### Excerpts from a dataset
(** A tick of the flush timer spawns a flush, which sends its command. *)
Definition spawn_flush (p : Pipeline) : Pipeline :=
  match flush_send (task p) (length (flushes p)) with
  | Some svc =>
      {| task := svc; instance_collector := instance_collector p; cpu_collector := cpu_collector p;
         flushes := flushes p ++ [Waits] |}
  | None =>
      {| task := task p; instance_collector := instance_collector p; cpu_collector := cpu_collector p;
         flushes := flushes p ++ [Returned None (Some ([], []))] |}
  end.

Definition end_flush (prefix : string) (strategy : RetryStrategy) (p : Pipeline) (i : nat)
    (answer : result FlushResponse unit) (w : World) : Pipeline :=
  {| task := task p; instance_collector := instance_collector p; cpu_collector := cpu_collector p;
     flushes := <[i := Returned (result_ok answer) (flush_rest prefix strategy answer w)]> (flushes p) |}.

Context (prefix : string) (strategy : RetryStrategy).

Inductive step : Pipeline → Pipeline → Prop :=
  | packet p clocks namespace buf : step p (on_packet p clocks namespace buf)
  | instance_tick p now clock : step p (on_instance_tick p now clock)
  | cpu_tick p t : step p (on_cpu_tick p t)
  | task_step p svc : serves handle (task p) svc → step p (with_task p svc)
  | flush_tick p : step p (spawn_flush p)
  | flush_ends p i answer w :
      flushes p !! i = Some Waits → flush_wait (task p) i = Some answer →
      step p (end_flush prefix strategy p i answer w)
  | shuts_down p svc : send (task p) Shutdown = Some svc → step p (with_task p svc).
End MetricsPipeline.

### WORK REQUEST
Across all the records above, count the lines that contain "prefix" and reply with only the number.

### ANSWER BELOW
4